■ Requirement:
Beginning with the first line and ending with the one containing "intros Hl. apply", copy the lines of the listing below exactly; omit everything else.
[Start of section]
Lemma lookup_dir_set_node_longer (fs : filesystem) (p d : path) (n : node) :
  (length d < length p)%nat ->
  lookup_dir (set_node p n fs) [] d = lookup_dir fs [] d.
Proof.
  intros Hl. apply lookup_dir_ext. intros j Hj. simpl.
  apply stat_set_node_ne. intros ->. rewrite length_take in Hl. lia.
Qed.

Lemma lookup_dir_log (fs : filesystem) (c : call) (d : path) :
  lookup_dir (log c fs) [] d = lookup_dir fs [] d.
Proof. apply lookup_dir_ext. intros j _. apply stat_log. Qed.

Lemma lookup_dir_use_space (fs : filesystem) (n : nat) (d : path) :
  lookup_dir (use_space n fs) [] d = lookup_dir fs [] d.
Proof. apply lookup_dir_ext. intros j _. apply stat_use_space. Qed.

Lemma lookup_dir_snoc (fs : filesystem) (seen rest : path) (c : string) :
  lookup_dir fs seen (rest ++ [c]) =
  match lookup_dir fs seen rest with
  | Ok _ =>
      match stat fs (seen ++ rest ++ [c]) with
      | Some (Dir w) => Ok w
      | Some (File _ _) => Raise NotADirectoryError
      | None => Raise FileNotFoundError
      end
  | Raise e => Raise e
  end.
Proof.
  revert seen. induction rest as [|x rest IH]; intros seen; simpl.
  - destruct (stat fs seen) as [[w|w content]|]; reflexivity.
  - destruct (stat fs seen) as [[w|w content]|]; try reflexivity.
    rewrite IH. by rewrite <- app_assoc.
Qed.

Lemma lookup_dir_app_raise (fs : filesystem) (seen rest more : path) (e : exn) :
  lookup_dir fs seen rest = Raise e -> lookup_dir fs seen (rest ++ more) = Raise e.
Proof.
  revert seen. induction rest as [|x rest IH]; intros seen; simpl.
  - destruct (stat fs seen) as [[w|w content]|] eqn:E; try discriminate;
      intros [= <-]; destruct more; simpl; by rewrite E.
  - destruct (stat fs seen) as [[w|w content]|]; try done. apply IH.
Qed.

Lemma dirname_snoc (d : path) (c : string) : dirname (d ++ [c]) = d.
Proof. apply removelast_last. Qed.

Lemma snoc_not_nil {A} (d : list A) (c : A) : d ++ [c] <> [].
Proof. by destruct d. Qed.

Lemma stat_snoc (fs : filesystem) (d : path) (c : string) :
  stat fs (d ++ [c]) = nodes fs !! (d ++ [c]).
Proof. by destruct d. Qed.

Lemma lookup_dir_Ok_path_exists (fs : filesystem) (d : path) (w : bool) :
  lookup_dir fs [] d = Ok w -> path_exists fs d = true.
Proof.
  destruct d as [|x d'] using rev_ind; [reflexivity|]. clear IHd'.
  rewrite lookup_dir_snoc. cbn [app]. intros H.
  destruct (lookup_dir fs [] d') as [w'|e] eqn:Hd; [|discriminate].
  rewrite stat_snoc in H.
  destruct (nodes fs !! (d' ++ [x])) as [n|] eqn:Hn; [|discriminate].
  unfold path_exists. rewrite dirname_snoc, Hd.
  destruct (d' ++ [x]) as [|y l] eqn:E; [reflexivity|].
  rewrite Hn. apply bool_decide_eq_true_2. eauto.
Qed.

Lemma os_mkdir_creates (fs : filesystem) (d : path) (c : string) :
  lookup_dir fs [] d = Ok true -> nodes fs !! (d ++ [c]) = None ->
  os_mkdir (d ++ [c]) fs = (Ok (), set_node (d ++ [c]) (Dir true) fs).
Proof.
  intros Hd Hn. unfold os_mkdir. rewrite dirname_snoc, Hd, Hn.
  destruct (d ++ [c]) eqn:E; [by apply snoc_not_nil in E|]. reflexivity.
Qed.

Lemma os_mkdir_exists (fs : filesystem) (d : path) (c : string) (w : bool) (n : node) :
  lookup_dir fs [] d = Ok w -> nodes fs !! (d ++ [c]) = Some n ->
  os_mkdir (d ++ [c]) fs = (Raise FileExistsError, fs).
Proof.
  intros Hd Hn. unfold os_mkdir. rewrite dirname_snoc, Hd, Hn.
  destruct (d ++ [c]) eqn:E; [by apply snoc_not_nil in E|]. reflexivity.
Qed.

(** [os.makedirs] creates every missing directory below position [e] of
    [d], given that the first [e] components name a writable directory. *)
Lemma makedirs_rev_creates (e : nat) (d : path) (fs : filesystem) :
  (e < length d)%nat ->
  lookup_dir fs [] (take e d) = Ok true ->
  (forall i, (e < i <= length d)%nat -> nodes fs !! take i d = None) ->
  exists fs',
    makedirs_rev (rev d) fs = (Ok (), fs') /\
    free_space fs' = free_space fs /\ calls fs' = calls fs /\
    lookup_dir fs' [] d = Ok true /\
    (forall i, (e < i <= length d)%nat -> nodes fs' !! take i d = Some (Dir true)) /\
    (forall p, (forall i, (e < i <= length d)%nat -> p <> take i d) ->
       nodes fs' !! p = nodes fs !! p).
Proof.
  revert fs. induction d as [|c d IH] using rev_ind; intros fs He Hex Hmiss.
  { simpl in He. lia. }
  pose proof (length_app d [c]) as Hlen. simpl in Hlen.
  rewrite rev_unit. simpl. rewrite rev_involutive.
  assert (Hstep : exists fs1,
    (if negb (bool_decide (d = [])) && negb (path_exists fs d)
     then match makedirs_rev (rev d) fs with
          | (Raise FileExistsError, fs') => (Ok (), fs')
          | other => other
          end
     else (Ok (), fs)) = (Ok (), fs1) /\
    free_space fs1 = free_space fs /\ calls fs1 = calls fs /\
    lookup_dir fs1 [] d = Ok true /\
    (forall i, (e < i <= length d)%nat -> nodes fs1 !! take i d = Some (Dir true)) /\
    (forall p, (forall i, (e < i <= length d)%nat -> p <> take i d) ->
       nodes fs1 !! p = nodes fs !! p)).
  { destruct (decide (e = length d)) as [->|Hne].
    - rewrite take_app_length in Hex.
      exists fs. rewrite (lookup_dir_Ok_path_exists _ _ _ Hex), andb_false_r.
      repeat split; try done. intros i Hi. lia.
    - assert (Hed : (e < length d)%nat) by lia.
      destruct (IH fs Hed) as (fs1 & Hm & Hfree & Hcalls & Hl & Hnew & Hold).
      { by rewrite take_app_le in Hex by lia. }
      { intros i Hi. specialize (Hmiss i). rewrite take_app_le in Hmiss by lia.
        apply Hmiss. lia. }
      exists fs1.
      assert (Hd : d <> []) by (intros ->; simpl in Hed; lia).
      rewrite bool_decide_eq_false_2 by done.
      assert (Hpe : path_exists fs d = false).
      { specialize (Hmiss (length d)). rewrite take_app_length in Hmiss.
        unfold path_exists. destruct d as [|x l] eqn:E; [done|]. rewrite <- E in *.
        destruct (lookup_dir fs [] (dirname d)); [|reflexivity].
        rewrite Hmiss by lia. apply bool_decide_eq_false_2. by intros [? ?]. }
      rewrite Hpe, Hm. simpl. repeat split; assumption. }
  destruct Hstep as (fs1 & -> & Hfree & Hcalls & Hl & Hnew & Hold).
  assert (Hnone : nodes fs1 !! (d ++ [c]) = None).
  { rewrite Hold.
    - specialize (Hmiss (length d + 1)%nat). rewrite firstn_all2 in Hmiss
        by (rewrite length_app; simpl; lia). apply Hmiss. lia.
    - intros i Hi E. apply (f_equal length) in E.
      rewrite length_app, length_take in E. simpl in E. lia. }
  rewrite (os_mkdir_creates _ _ _ Hl Hnone).
  eexists. split; [reflexivity|]. simpl. split; [exact Hfree|]. split; [exact Hcalls|].
  split; [|split].
  - rewrite lookup_dir_snoc, lookup_dir_set_node_longer, Hl
      by (rewrite length_app; simpl; lia).
    simpl. rewrite stat_snoc. simpl. by rewrite lookup_insert_eq.
  - intros i Hi. destruct (decide (i = length d + 1)%nat) as [->|Hi'].
    + rewrite firstn_all2 by (rewrite length_app; simpl; lia).
      by rewrite lookup_insert_eq.
    + rewrite take_app_le by lia. rewrite lookup_insert_ne.
      * apply Hnew. lia.
      * intros E. apply (f_equal length) in E.
        rewrite length_app, length_take in E. simpl in E. lia.
  - intros p Hp. rewrite lookup_insert_ne.
    + apply Hold. intros i Hi. specialize (Hp i). rewrite take_app_le in Hp by lia.
      apply Hp. lia.
    + specialize (Hp (length d + 1)%nat). rewrite firstn_all2 in Hp
        by (rewrite length_app; simpl; lia).
      intros E. apply Hp; [lia | done].
Qed.

(** ** The writer *)

Lemma write_file_missing_dir (data : DataFrame) (p : path) (fs : filesystem) (e : exn) :
  p <> [] -> lookup_dir fs [] (dirname p) = Raise e ->
  write_file data p fs = (Raise e, fs).
Proof.
  intros Hp Hd. unfold write_file. destruct p; [done|]. by rewrite Hd.
Qed.

Lemma write_file_new (data : DataFrame) (p : path) (fs : filesystem) :
  p <> [] -> lookup_dir fs [] (dirname p) = Ok true -> nodes fs !! p = None ->
  (csv_size data <= free_space fs)%nat ->
  write_file data p fs
  = (Ok (), use_space (csv_size data) (set_node p (File true (Some data)) fs)).
Proof.
  intros Hp Hd Hn Hs. unfold write_file. destruct p; [done|]. rewrite Hd, Hn.
  apply Nat.leb_le in Hs. by rewrite Hs.
Qed.

(** A write touches no node above the file it writes, and logs nothing by
    itself. *)
Lemma write_file_frame (data : DataFrame) (p : path) (fs fs0 : filesystem)
    (r : result unit) :
  write_file data p fs = (r, fs0) ->
  calls fs0 = calls fs /\
  forall q, q <> p -> nodes fs0 !! q = nodes fs !! q.
Proof.
  unfold write_file. intros H.
  destruct p as [|c p']; [injection H as <- <-; done|].
  destruct (lookup_dir fs [] (dirname (c :: p'))) as [w|e]; [|injection H as <- <-; done].
  assert (Hw : forall fs1 r1 fs2,
    (if (csv_size data <=? free_space fs1)%nat
     then (Ok (), use_space (csv_size data)
                    (set_node (c :: p') (File true (Some data)) fs1))
     else (Raise DiskFullError, set_node (c :: p') (File true None) fs1)) = (r1, fs2) ->
    calls fs2 = calls fs1 /\ forall q, q <> c :: p' -> nodes fs2 !! q = nodes fs1 !! q).
  { intros fs1 r1 fs2 Hw. destruct (csv_size data <=? free_space fs1)%nat;
      injection Hw as <- <-; simpl; (split; [reflexivity|]);
      intros q Hq; by rewrite lookup_insert_ne. }
  destruct (nodes fs !! (c :: p')) as [[w'|[|] content]|].
  - injection H as <- <-; done.
  - by apply Hw in H.
  - injection H as <- <-; done.
  - destruct w; [by apply Hw in H | injection H as <- <-; done].
Qed.

Lemma dirname_length (p : path) : p <> [] -> length p = S (length (dirname p)).
Proof.
  destruct p as [|c p] using rev_ind; [done|]. intros _.
  rewrite dirname_snoc, length_app. simpl. lia.
Qed.

(** The block's first write finds the directory missing; [os.makedirs]
    creates it with every missing ancestor; the one retry writes the
    file. *)
Lemma write_output_creates_directory (data : DataFrame) (out_file : path) (e : nat)
    (fs : filesystem) :
  out_file <> [] ->
  (e < length (dirname out_file))%nat ->
  lookup_dir fs [] (take e (dirname out_file)) = Ok true ->
  (forall i, (e < i <= length out_file)%nat -> nodes fs !! take i out_file = None) ->
  (csv_size data <= free_space fs)%nat ->
  exists fs',
    write_output data out_file fs = (Ok (), fs') /\
    calls fs' = calls fs ++
      [call_to_csv out_file (Raise FileNotFoundError);
       call_makedirs (dirname out_file) (Ok ());
       call_to_csv out_file (Ok ())] /\
    nodes fs' !! out_file = Some (File true (Some data)) /\
    (forall i, (e < i <= length (dirname out_file))%nat ->
       nodes fs' !! take i (dirname out_file) = Some (Dir true)) /\
    (forall p, (forall i, (e < i <= length out_file)%nat -> p <> take i out_file) ->
       nodes fs' !! p = nodes fs !! p) /\
    lookup_dir fs' [] (dirname out_file) = Ok true /\
    free_space fs' = (free_space fs - csv_size data)%nat.
Proof.
  intros Hne. destruct out_file as [|name d _] using rev_ind; [done|].
  rewrite dirname_snoc. intros He Hex Hmiss Hsize.
  pose proof (length_app d [name]) as Hlen. simpl in Hlen.
  assert (Hdirs : forall i, (e < i <= length d)%nat -> nodes fs !! take i d = None).
  { intros i Hi. specialize (Hmiss i). rewrite take_app_le in Hmiss by lia.
    apply Hmiss. lia. }
  assert (Hfile : nodes fs !! (d ++ [name]) = None).
  { specialize (Hmiss (length d + 1)%nat). rewrite firstn_all2 in Hmiss by lia.
    apply Hmiss. lia. }
  (* the first write *)
  assert (Hfirst : lookup_dir fs [] d = Raise FileNotFoundError).
  { destruct (lookup_lt_is_Some_2 d e He) as [c Hc].
    rewrite <- (take_drop (S e) d). apply lookup_dir_app_raise.
    rewrite (take_S_r _ _ _ Hc), lookup_dir_snoc, Hex. cbn [app].
    rewrite stat_snoc, <- (take_S_r _ _ _ Hc), Hdirs; [reflexivity|].
    split; [lia|]. by apply Nat.le_succ_l. }
  unfold write_output, to_csv at 1.
  rewrite write_file_missing_dir with (e := FileNotFoundError)
    by (by rewrite ?dirname_snoc).
  rewrite dirname_snoc.
  (* the directories *)
  set (fs1 := log (call_to_csv (d ++ [name]) (Raise FileNotFoundError)) fs).
  destruct (makedirs_rev_creates e d fs1 He) as (fs2 & Hm & Hfree & Hcalls & Hl & Hnew & Hold).
  { unfold fs1. by rewrite lookup_dir_log. }
  { exact Hdirs. }
  unfold os_makedirs. rewrite Hm.
  (* the retry *)
  set (fs3 := log (call_makedirs d (Ok ())) fs2).
  assert (Hnone : nodes fs3 !! (d ++ [name]) = None).
  { simpl. rewrite Hold; [exact Hfile|]. intros i Hi E.
    apply (f_equal length) in E. rewrite length_take in E. lia. }
  unfold to_csv. rewrite write_file_new.
  - eexists. split; [reflexivity|]. simpl. rewrite Hcalls. simpl.
    split; [by rewrite <- !app_assoc|].
    split; [by rewrite lookup_insert_eq|]. split; [|split; [|split]].
    + intros i Hi. rewrite lookup_insert_ne; [by apply Hnew|].
      intros E. apply (f_equal length) in E. rewrite length_take in E. lia.
    + intros p Hp. rewrite lookup_insert_ne.
      * apply Hold. intros i Hi. specialize (Hp i). rewrite take_app_le in Hp by lia.
        apply Hp. lia.
      * specialize (Hp (length d + 1)%nat). rewrite firstn_all2 in Hp by lia.
        intros E. apply Hp; [lia | done].
    + rewrite lookup_dir_log, lookup_dir_use_space, lookup_dir_set_node_longer by lia.
      unfold fs3. by rewrite lookup_dir_log.
    + by rewrite Hfree.
  - apply snoc_not_nil.
  - rewrite dirname_snoc. unfold fs3. by rewrite lookup_dir_log.
  - exact Hnone.
  - simpl. by rewrite Hfree.
Qed.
[End of section]
■ Answer for this exercise:
Lemma lookup_dir_set_node_longer (fs : filesystem) (p d : path) (n : node) :
  (length d < length p)%nat ->
  lookup_dir (set_node p n fs) [] d = lookup_dir fs [] d.
Proof.
  intros Hl. apply lookup_dir_ext. intros j Hj. simpl.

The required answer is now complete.